- _EXERCISE DESCRIPTION_:
Set down, character for character, everything in the records below from the line holding "nth_error nodes 0 = Some first ->" down to the line holding "rewrite (@resolve_sdc_secondary Node", and no other line.
═════ GIVEN DATA ═════
Lemma anchor_is_candidate_unless_clique_witness :
  exists i node d,
    In i [0; 1; 2; 3] /\ nth_error (seq 0 4) i = Some node /\
    nth_error
      (degree_vector [[0; 1; 0; 0]; [1; 0; 0; 0]; [0; 0; 0; 1]; [0; 0; 1; 0]]%Z)
      i = Some d /\
    Forall (fun d' => (d' <= d)%Z)
      (degree_vector
         [[0; 1; 0; 0]; [1; 0; 0; 0]; [0; 0; 0; 1]; [0; 0; 1; 0]]%Z) /\
    RI_SDN Nat.eq_dec (seq 0 4) (probe [(0, 1); (2, 3)]) = Ok node.
Proof.
  apply (@anchor_is_candidate_unless_clique nat Nat.eq_dec (seq 0 4)
           (probe [(0, 1); (2, 3)])
           [[0; 1; 0; 0]; [1; 0; 0; 0]; [0; 0; 0; 1]; [0; 0; 1; 0]]%Z
           [0; 1; 2; 3]).
  - reflexivity.
  - reflexivity.
  - right. intros H. apply (H 0 2); simpl; auto.
Defined.

(** When the candidates are at least two and form a clique and at least two
    nodes share the minimum degree, the anchor of the pipeline is the first
    node of the node list, whether or not it has the minimum degree. *)
Theorem tied_minimum_returns_first_node {Node : Type}
    (Node_eq_dec : forall x y : Node, {x = y} + {x <> y})
    (nodes : list Node) (connectionsTo : Node -> list Node -> list Node)
    (adj : Np.matrix) (smc sdc : list nat) (first : Node) :
  adjacency_matrix Node_eq_dec nodes connectionsTo = Ok adj ->
  most_connected_nodes adj = Ok smc ->
  2 <= length smc ->
  clique smc adj ->
  sdc_of adj = Ok sdc ->
  2 <= length sdc ->
  nth_error nodes 0 = Some first ->
  RI_SDN Node_eq_dec nodes connectionsTo = Ok first.
Proof.
  intros Hadj Hsmc Hlen Hcl Hsdc Hlen' Hfirst.
  destruct (smc_in_range _ _ _ Hadj Hsmc) as [Hsq Hrange].
  unfold RI_SDN. rewrite Hadj. cbn [bind]. rewrite Hsmc. cbn [bind].
  rewrite determine_anchor_stages.
  destruct (Nat.eqb_spec (length smc) 1) as [|_]; [lia|].
  rewrite (@scan_pairs_spec Node nodes adj (length nodes) Hsq smc Hrange),
    (@clique_no_pair adj smc Hcl).
  cbn [bind]. unfold fallback. rewrite Hsdc. cbn [bind].
  rewrite (@resolve_sdc_secondary Node nodes adj sdc Hsdc) by lia.
  unfold getitem. rewrite Hfirst. reflexivity.
Qed.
═════
- _TASK RESULT_:
  nth_error nodes 0 = Some first ->
  RI_SDN Node_eq_dec nodes connectionsTo = Ok first.
Proof.
  intros Hadj Hsmc Hlen Hcl Hsdc Hlen' Hfirst.
  destruct (smc_in_range _ _ _ Hadj Hsmc) as [Hsq Hrange].
  unfold RI_SDN. rewrite Hadj. cbn [bind]. rewrite Hsmc. cbn [bind].
  rewrite determine_anchor_stages.
  destruct (Nat.eqb_spec (length smc) 1) as [|_]; [lia|].
  rewrite (@scan_pairs_spec Node nodes adj (length nodes) Hsq smc Hrange),
    (@clique_no_pair adj smc Hcl).
  cbn [bind]. unfold fallback. rewrite Hsdc. cbn [bind].
  rewrite (@resolve_sdc_secondary Node nodes adj sdc Hsdc) by lia.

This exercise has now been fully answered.